=== SUPPLIED RECORDS ===

(** What the first half of [split_url] stores for the components. *)
Record stores (s : Split) (c : components) : Prop := {
  st_scheme : s_scheme s = part_opt (c_scheme c);
  st_authority : s_authority s = default [] (c_authority c);
  st_after : s_after s = match c_authority c with Some _ => tail_text c | None => [] end;
  st_path : text (s_path s) = c_path c;
  st_has_path : has (s_path s) = false -> c_path c = [];
  st_query : s_query s = part_opt (c_query c);
  st_fragment : s_fragment s = part_opt (c_fragment c)
}.

Lemma split_query_ok sc au af pa cur : cur <> [] -> ends (bytes "?#") cur ->
  exists qu fr, cur = opt_text "?" qu ++ opt_text "#" fr /\ opt_free (bytes "#") qu /\
  split_query sc au af pa cur = Ret {| s_scheme := sc; s_authority := au; s_after := af; s_path := pa;
    s_query := part_opt qu; s_fragment := part_opt fr |}.
Proof.
  intros Hn He. destruct cur as [|c cur]; [done|]. change (stop [63; 35] c = true) in He. cbn in He. cbn [split_query].
  destruct (Z.eqb_spec c "?"%uchar) as [->|Hc].
  - destruct (find_owned_free URL_PARSER_QUERY_END (bytes "#") cur query_end_stops) as (q & Eq & Hq & Hend).
    destruct (find_owned URL_PARSER_QUERY_END cur) as [|c' fr].
    + exists (Some q), None. split; [cbn; by rewrite Eq, !app_nil_r|]. split; [done|]. by rewrite range_nil, Eq, app_nil_r.
    + change (stop [35] c' = true) in Hend. cbn in Hend. rewrite orb_false_r in Hend. apply Z.eqb_eq in Hend as ->. exists (Some q), (Some fr).
      split; [by rewrite Eq|]. split; [done|]. rewrite Eq, range_app. done.
  - cbn [orb] in He. rewrite orb_false_r in He. apply Z.eqb_eq in He as ->.
    exists None, (Some cur). split; [done|]. by split; [constructor|].
Qed.
(* ===== verification/Idna.v ===== *)
(** * Idna: internationalized host names and browser addresses

    Models the rest of [src/HTTP/UrlAddress.cpp]: the conversion of host names with
    [IDNA0] and [IDNA2008], [BrowserAddress], [BrowserChecker], [normalize_http_address] and
    [keywords_from_http_address].  [String::lower_and_normalize] is an argument.

    A host is a part of a text: [after] are the octets that follow it there.  The messages
    of the errors are shortened: the host and the label in them are left out. *)
From S2P Require Import Prelude AsciiManip Utf8 Punycode Tokenizer IntStr Url HttpAddress.
Local Open Scope Z_scope.
Local Open Scope outcome_scope.

Definition IDNA_PREFIX : list Z := bytes "xn--".
Definition IDNA_DELIMITER : Z := "-"%uchar.
Definition IDNA_ALLOWED : CharTable := CharTable_union ALPHA_NUM (category "-").

(** The two strings that are built, [ascii] and [unicode]. *)
Record Names : Type := { ascii_ : list Z; unicode_ : list Z }.

(** [*category.find_nonowned(str.c_str())]: a character outside the category *)
Definition has_nonowned (category : CharTable) (str : list Z) : bool :=
  match find_nonowned_cstr category str with
  | Some (ch :: _) => negb (ch =? 0)
  | _ => false
  end.

(** ** Labels *)

(** [idna_label_convert], with the [append] of the destination; [D] is its state. *)
Fixpoint label_loop {D} (fuel : nat) (append : list Z -> D -> outcome D) (normalized : list Z) (last : nat) (dst : D)
    : outcome D :=
  match fuel with
  | O => Undef
  | S fuel' =>
    if (length normalized <=? last)%nat then Ret dst
    else
      let pos := default (length normalized) (SubString_find_char normalized LABEL_SEPARATOR last) in
      let* label := substr normalized last (pos - last) in
      let last := (pos + 1)%nat in
      if is_nil label then Throw (IDNAError "Empty label in")
      else if (MAX_HOSTNAME_LABEL_SIZE <? length label)%nat then Throw (IDNAError "Label is too large")
      else
        let* dst := append label dst in
        label_loop fuel' append normalized last dst
  end.
(* ===== verification/CommonDecimal.v ===== *)
(** * CommonDecimal: helpers of the decimal numbers

    Models [DecimalHelper] of [src/Generics/CommonDecimal.hpp] and [.cpp], which
    [SimpleDecimal] and [Decimal] share: powers of ten, signs, digits, the
    reader of decimal texts and the 128 bit multiplication and division that
    are written in assembler. *)
From S2P Require Import Prelude IntStr.
Local Open Scope Z_scope.
Local Open Scope outcome_scope.

(** [enum DecimalMulRemainder] and [enum DecimalDivRemainder] *)
Inductive DecimalMulRemainder : Type := DMR_FLOOR | DMR_ROUND | DMR_CEIL.
Inductive DecimalDivRemainder : Type := DDR_FLOOR | DDR_CEIL.

#[export] Instance DecimalMulRemainder_eq_dec : EqDecision DecimalMulRemainder.
Proof. solve_decision. Defined.

#[export] Instance DecimalDivRemainder_eq_dec : EqDecision DecimalDivRemainder.
Proof. solve_decision. Defined.

(** ** Integer types *)

(** Conversion to a type. *)
Definition cast (T : IntegerType) (v : Z) : Z :=
  if is_signed T then (v + 2 ^ digits T) mod 2 ^ (digits T + 1) - 2 ^ digits T
  else v mod 2 ^ digits T.

(** [res *= base]: a signed product must fit its type. *)
Definition times (T : IntegerType) (a b : Z) : outcome Z :=
  if is_signed T then arith T (a * b) else Ret (cast T (a * b)).

(** [Splitter::split]: the absolute value and the sign. *)
Definition split_sign (T : IntegerType) (integer : Z) : outcome (Z * bool) :=
  if is_signed T then
    if integer <? 0 then guard (- max_ T <=? integer) (Ret (- integer, true))
    else Ret (integer, false)
  else Ret (integer, false).
Lemma integer_spec T x : integer T -> valid D x ->
  let v := Z.quot (value x) (MAX_FRACTION_ D) in
  if max_ T <? Z.abs v then exists what, SimpleDecimal_integer D T x = Throw (Overflow what)
  else if (v <? 0) && negb (is_signed T)
  then exists what, SimpleDecimal_integer D T x = Throw (Sign what)
  else SimpleDecimal_integer D T x = Ret v.
Proof using HD.
  intros HT Hx v. pose proof max_fraction as HM. unfold SimpleDecimal_integer.
  rewrite valid_set by done. cbn [guard]. unfold valid in Hx.
  assert (Hq : 0 <= data_ x / MAX_FRACTION_ D) by (apply Z.div_pos; lia).
  assert (Ev : v = if negative_ x then - (data_ x / MAX_FRACTION_ D) else data_ x / MAX_FRACTION_ D).
  { unfold v, value. destruct (negative_ x); rewrite ?Z.quot_opp_l, Z.quot_div_nonneg by lia; done. }
  rewrite Ev. replace (Z.abs _) with (data_ x / MAX_FRACTION_ D) by (destruct (negative_ x); lia).
  destruct (Z.ltb_spec (max_ T) (data_ x / MAX_FRACTION_ D)); [by eexists|].
  pose proof (integer_digits T HT). pose proof (Z.pow_pos_nonneg 2 (digits T)).
  assert (Hc : forall z, 0 <= z <= max_ T -> cast T z = z).
  { intros z Hz. apply cast_id; [done|]. unfold min_, max_ in *. destruct (is_signed T); lia. }
  destruct (negative_ x); cbn [andb].
  - destruct (Z.eqb_spec (data_ x / MAX_FRACTION_ D) 0) as [->|E]; cbn [negb andb].
    + decide_Z. cbn [andb]. rewrite (Hc 0), (Hc (- 0)) by lia. done.
    + decide_Z. cbn [andb]. destruct (is_signed T) eqn:Es; cbn [negb]; [|by eexists].
      rewrite (Hc (data_ x / _)) by lia. rewrite cast_id; [done|done|].
      unfold min_, max_ in *. rewrite Es. lia.
  - decide_Z. cbn [andb]. by rewrite Hc by lia.
Qed.
(** C13: Arithmetic on arrays of elements.  [add] and [sub] return the exact sum and
    difference, and [mul] the product cut off or rounded to the nearest for all ranks,
    and rounded up for ranks whose fraction takes at most one element (with more
    elements [DMR_CEIL] may be wrong and nothing is said of it); the elements are below
    [BASE], and [Overflow] is thrown exactly when the result has too many digits. *)
Theorem Decimal_arithmetic (D : DecimalRanks) (x y : Decimal) :
  decimal_asserts D -> valid D x -> valid D y ->
  represents D (add D x y) (value D x + value D y) /\
  represents D (sub D x y) (value D x - value D y) /\
  (forall dmr, (dmr = DMR_CEIL -> FRACTION_RANK D <= DIGITS_PER_ELEMENT D) ->
   represents D (mul D x y dmr)
    (Z.sgn (value D x * value D y) *
     rounded dmr (Z.abs (value D x) * Z.abs (value D y)) (MAX_FRACTION_ D))).
Proof.
  intros HD Hx Hy. split; [by apply Decimal_add_represents|]. split; [by apply Decimal_sub_represents|].
  assert (Habs : forall z, valid D z -> Z.abs (value D z) = magnitude D z).
  { intros z Hz%magnitude_bound; [|done]. unfold value. destruct (negative_ z); lia. }
  intros dmr Hdmr. rewrite !Habs by done. by apply Decimal_mul_represents.
Qed.

Lemma Decimal_arithmetic_witness : exists z,
  mul wide {| negative_ := true; array_ := [0; 500000; 0; 0] |}
    {| negative_ := false; array_ := [1; 3000; 0; 0] |} DMR_ROUND = Ret z /\
  value wide z = -1500000000000500.
Proof.
  pose proof (Decimal_arithmetic wide {| negative_ := true; array_ := [0; 500000; 0; 0] |}
    {| negative_ := false; array_ := [1; 3000; 0; 0] |} wide_ok ltac:(by_eval) ltac:(by_eval))
    as (_ & _ & H).
  destruct (Decimal_represents_fits wide _ _ (H DMR_ROUND ltac:(done)) ltac:(by_eval)) as (z & Hz & _ & Ez).
  exists z. split; [exact Hz|]. rewrite Ez. vm_compute. reflexivity.
Defined.

(** The comparison operators are those of the numbers, [0] and [-0] being
    equal. *)
Theorem Decimal_order (D : DecimalRanks) (x y : Decimal) :
  decimal_asserts D -> valid D x -> valid D y ->
  equal D x y = Ret (value D x =? value D y) /\ less D x y = Ret (value D x <? value D y).
Proof. intros HD Hx Hy. split; [by apply Decimal_equal_value|by apply Decimal_less_value]. Qed.
(* ===== verification/DecimalConv.v ===== *)
(** * DecimalConv: construction, conversion and rounding of [Decimal]

    Models the constructors from integers and from [SimpleDecimal], [integer],
    [floor] and [ceil] of [src/Generics/Decimal.tpp] over the numbers of
    [Decimal.v]. *)
From S2P Require Import Prelude AsciiManip IntStr CommonDecimal SimpleDecimal Decimal.
Local Open Scope Z_scope.
Local Open Scope outcome_scope.

Section Operations.
Context (D : DecimalRanks).
Abbreviation Element := (Base D).

(** ** Construction from integers *)

(** Writing [n] elements of a number, the least significant first: the elements
    and what is left of the number. *)
Fixpoint write_elements (n : nat) (v : Z) : list Z * Z :=
  match n with
  | O => ([], v)
  | S n' =>
    let '(l, rest) := write_elements n' (v / BASE D) in
    (cast Element (v mod BASE D) :: l, rest)
  end.

(** [construct_(negative, integer, fraction)], with the elements up to
    [FRACTION_END], those between it and the last one, and the last one. *)
Definition construct_parts (negative : bool) (integer fraction : Z) : outcome Decimal :=
  let '(low, fraction) := write_elements (Z.to_nat (FRACTION_END D)) fraction in
  if exceeds fraction (FRACTION_REMAINDER D) then Throw (Overflow "fraction exceeds maximum allowed")
  else
    guard (FRACTION_END D <? SIZE D)
      (let middle :=
         cast Element (fraction + cast Element (integer mod FRACTION_OVER D) * FRACTION_REMAINDER D) in
       let '(high, integer) :=
         if negb (INTEGER_RANK D =? 0) then
           let integer := integer / FRACTION_OVER D in
           let '(l, integer) := write_elements (Z.to_nat (SIZE D - FRACTION_END D - 2)) integer in
           if FRACTION_END D + 1 <? SIZE D
           then (l ++ [cast Element (integer mod INTEGER_MAX_OVER D)], integer / INTEGER_MAX_OVER D)
           else (l, integer)
         else ([], integer) in
       if negb (integer =? 0) then Throw (Overflow "integer exceeds maximum allowed")
       else Ret {| negative_ := negative; array_ := low ++ middle :: high |}).

(** [for (; integer && i + 1 < SIZE; i++)]: the elements, [i] and what is left. *)
Fixpoint write_nonzero (fuel : nat) (v : Z) (i : Z) : list Z * Z * Z :=
  match fuel with
  | O => ([], i, v)
  | S fuel' =>
    if negb (v =? 0) && (i + 1 <? SIZE D) then
      let '(l, i, rest) := write_nonzero fuel' (v / BASE D) (i + 1) in
      (cast Element (v mod BASE D) :: l, i, rest)
    else ([], i, v)
  end.

(** The elements from [i] on, and what is left of the number. *)
Definition write_rest (integer i : Z) : list Z * Z :=
  let '(l, i, integer) := write_nonzero (Z.to_nat (SIZE D)) integer i in
  if i =? SIZE D - 1
  then (l ++ [cast Element (integer mod INTEGER_MAX_OVER D)], integer / INTEGER_MAX_OVER D)
  else (l ++ repeat 0 (Z.to_nat (SIZE D - i)), integer).

(** [construct_(integer, power)] once the sign is split off and [power] is at
    most [FRACTION_RANK]. *)
Definition construct_abs (negative : bool) (integer power : Z) : outcome Decimal :=
  let diff := FRACTION_RANK D - power in
  let i := diff / DIGITS_PER_ELEMENT D in
  let zeros := repeat 0 (Z.to_nat i) in
  let diff := diff mod DIGITS_PER_ELEMENT D in
  let* (part, i, integer) :=
    if negb (diff =? 0) then
      let* mask := pow10 Element (DIGITS_PER_ELEMENT D - diff) in
      Ret ([cast Element (cast Element (integer mod mask) * (BASE D / mask))], i + 1, integer / mask)
    else Ret ([], i, integer) in
  let '(l, integer) := write_rest integer i in
  if negb (integer =? 0) then Throw (Overflow "Initializer exceeds maximum allowed")
  else Ret {| negative_ := negative; array_ := zeros ++ part ++ l |}.

Definition construct_power (Integer : IntegerType) (integer power : Z) : outcome Decimal :=
  if (digits10 Integer + FRACTION_RANK D <=? power) || (integer =? 0)
  then Ret {| negative_ := false; array_ := repeat 0 (Z.to_nat (SIZE D)) |}
  else
    let* (integer, negative) := split_sign Integer integer in
    if FRACTION_RANK D <? power then
      let* p := pow10 Integer (power - FRACTION_RANK D) in
      construct_abs negative (integer / p) (FRACTION_RANK D)
    else construct_abs negative integer power.

(** The constructor from a [SimpleDecimal] of ranks [E], at most as precise. *)
Definition Decimal_of_simple (E : DecimalRanks) (diff : SimpleDecimal) : outcome Decimal :=
  let* x := construct_power (Base E) (data_ diff) (FRACTION_RANK E) in
  Ret {| negative_ := SimpleDecimal.negative_ diff; array_ := array_ x |}.

Definition maximum_ : Decimal :=
  {| negative_ := false;
     array_ := repeat (BASE D - 1) (Z.to_nat (SIZE D - 1)) ++ [INTEGER_MAX_OVER D - 1] |}.

(** ** Conversion to an integer *)

(** [for (i = SIZE - 1; i != FRACTION_END; i--)] over the elements above the
    boundary, the most significant first. *)
Fixpoint integer_loop (INTEG_MAX : Z) (T : IntegerType) (high : list Z) (ret : Z) : option Z :=
  match high with
  | [] => Some ret
  | e :: high' =>
    if (e <=? INTEG_MAX) && (ret <=? (INTEG_MAX - e) / BASE D)
    then integer_loop INTEG_MAX T high' (cast T (ret * BASE D + e))
    else None
  end.

Definition Decimal_integer (T : IntegerType) (x : Decimal) : outcome Z :=
  guard (is_set D x)
    (if INTEGER_RANK D =? 0 then Ret 0
     else
       let INTEG_MAX := max_ T in
       match integer_loop INTEG_MAX T (rev (drop (S (Z.to_nat (FRACTION_END D))) (array_ x))) 0 with
       | None => Throw (Overflow "return type is too narrow")
       | Some ret =>
         let* e := at_ (array_ x) (FRACTION_END D) in
         let e := e / FRACTION_REMAINDER D in
         if (INTEG_MAX <? e) || ((INTEG_MAX - e) / FRACTION_OVER D <? ret)
         then Throw (Overflow "return type is too narrow")
         else
           let ret := cast T (ret * cast T (FRACTION_OVER D) + cast T e) in
           if negative_ x && negb (ret =? 0) && negb (is_signed T)
           then Throw (Sign "return type is unsigned but the value to return is negative")
           else Ret (if negative_ x then cast T (- ret) else ret)
       end).

(** ** Rounding *)

Definition with_array (x : Decimal) (array : list Z) : Decimal :=
  {| negative_ := negative_ x; array_ := array |}.

Definition floor (fraction : Z) (x : Decimal) : outcome Decimal :=
  guard (is_set D x)
    (if (FRACTION_RANK D <? fraction) || (fraction =? FRACTION_RANK D) then Ret x
     else
       let fraction := FRACTION_RANK D - fraction in
       let index := Z.to_nat (fraction / DIGITS_PER_ELEMENT D) in
       let low := repeat 0 index in
       match drop index (array_ x) with
       | [] => Ret (with_array x low)
       | e :: high =>
         let* pow := pow10 Element (fraction mod DIGITS_PER_ELEMENT D) in
         let e := if negb (e mod pow =? 0) then cast Element (e / pow * pow) else e in
         Ret (with_array x (low ++ e :: high))
       end).

(** The loop over the elements after [index]: them and [overflow]. *)
Fixpoint ceil_carry (high : list Z) : list Z * bool :=
  match high with
  | [] => ([], true)
  | e :: high' =>
    if e <? BASE D - 1 then (cast Element (e + 1) :: high', false)
    else let '(l, overflow) := ceil_carry high' in (0 :: l, overflow)
  end.

Definition ceil (fraction : Z) (x : Decimal) : outcome Decimal :=
  guard (is_set D x)
    (if (FRACTION_RANK D <? fraction) || (fraction =? FRACTION_RANK D) then Ret x
     else
       let fraction := FRACTION_RANK D - fraction in
       let index := Z.to_nat (fraction / DIGITS_PER_ELEMENT D) in
       let overflow := existsb (fun e => negb (e =? 0)) (take index (array_ x)) in
       let low := repeat 0 index in
       let* (array, overflow) :=
         match drop index (array_ x) with
         | [] => Ret (low, overflow)
         | e :: high =>
           let* pow := pow10 Element (fraction mod DIGITS_PER_ELEMENT D) in
           if overflow || negb (e mod pow =? 0) then
             let res := cast Element ((e / pow + 1) * pow) in
             let '(tail, overflow) :=
               if res <? BASE D then (res :: high, false)
               else let '(l, overflow) := ceil_carry high in (0 :: l, overflow) in
             let* last := at_ (low ++ tail) (SIZE D - 1) in
             Ret (low ++ tail, overflow || (INTEGER_MAX_OVER D <=? last))
           else Ret (low ++ e :: high, overflow)
         end in
       if overflow : bool then Throw (Overflow "overflow while ceiling")
       else Ret (with_array x array)).
End Operations.

Section Facts.
Context (D : DecimalRanks) (HD : decimal_asserts D).

Local Abbreviation B := (BASE D).

Lemma max_fraction_pos : 0 < MAX_FRACTION_ D.
Proof using HD. apply Z.pow_pos_nonneg; [lia|]. destruct HD as (_ & _ & ?). lia. Qed.

(** *** Construction *)

Lemma write_elements_spec n : forall v, 0 <= v -> forall l rest, write_elements D n v = (l, rest) ->
  length l = n /\ digits_ok B l /\ 0 <= rest /\ val B l + B ^ Z.of_nat n * rest = v.
Proof using HD.
  pose proof (base_gt1 D HD) as HB. induction n as [|n IH]; intros v Hv l rest; cbn [write_elements].
  { intros [= <- <-]. split; [done|]. split; [constructor|]. split; [done|].
    change (B ^ Z.of_nat 0) with 1. cbn [val]. lia. }
  destruct (write_elements D n (v / B)) as [l1 r1] eqn:E. intros [= <- <-].
  destruct (IH (v / B)) with (l := l1) (rest := r1) as (H1 & H2 & H3 & H4);
    [apply Z.div_pos; lia|done|].
  pose proof (Z.mod_pos_bound v B ltac:(lia)). pose proof (Z.div_mod v B ltac:(lia)).
  rewrite (element_cast D HD) by lia. split; [cbn; congruence|]. split; [by constructor|].
  split; [done|]. cbn [val]. rewrite pow_S.
  replace (v mod B + B * val B l1 + B * B ^ Z.of_nat n * r1)
    with (v mod B + B * (val B l1 + B ^ Z.of_nat n * r1)) by ring. lia.
Qed.

(** The element of the boundary is not the last one: more than one element holds
    digits of the integer part, or none does. *)
Definition boundary_inside : Prop := FRACTION_END D + 1 < SIZE D.

Lemma integer_split : boundary_inside ->
  0 < INTEGER_RANK D /\ MAX_INTEGER_ D =
    FRACTION_OVER D * (B ^ (SIZE D - FRACTION_END D - 2) * INTEGER_MAX_OVER D) /\
  MAX_VALUE_ D = MAX_INTEGER_ D * MAX_FRACTION_ D.
Proof using HD.
  intros Hin. pose proof (size_bounds D HD) as [H1 H2]. pose proof (digits_per_element D HD) as [H _].
  pose proof (Z.div_mod (FRACTION_RANK D) (DIGITS_PER_ELEMENT D) ltac:(lia)) as E.
  pose proof (Z.mod_pos_bound (FRACTION_RANK D) (DIGITS_PER_ELEMENT D) ltac:(lia)) as Hm.
  unfold boundary_inside in Hin. fold (FRACTION_END D) in E.
  assert (HI : 0 < INTEGER_RANK D) by (unfold INTEGER_RANK; nia).
  destruct HD as (_ & HT & HF). split; [done|]. assert (0 <= FRACTION_END D) by nia. split.
  - unfold MAX_INTEGER_, FRACTION_OVER, INTEGER_MAX_OVER. rewrite base_pow by (done || lia).
    rewrite <- !Z.pow_add_r by nia. f_equal. unfold INTEGER_RANK in *. nia.
  - unfold MAX_VALUE_, MAX_INTEGER_, MAX_FRACTION_, INTEGER_RANK.
    rewrite <- Z.pow_add_r by lia. f_equal. lia.
Qed.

===

### EXERCISE INSTRUCTIONS:
Gather up, from the records above, each line where the word "bool" appears.

### OUTPUT OF THE EXERCISE:
Definition has_nonowned (category : CharTable) (str : list Z) : bool :=
Definition split_sign (T : IntegerType) (integer : Z) : outcome (Z * bool) :=
Definition construct_parts (negative : bool) (integer fraction : Z) : outcome Decimal :=
Definition construct_abs (negative : bool) (integer power : Z) : outcome Decimal :=
Fixpoint ceil_carry (high : list Z) : list Z * bool :=
       if overflow : bool then Throw (Overflow "overflow while ceiling")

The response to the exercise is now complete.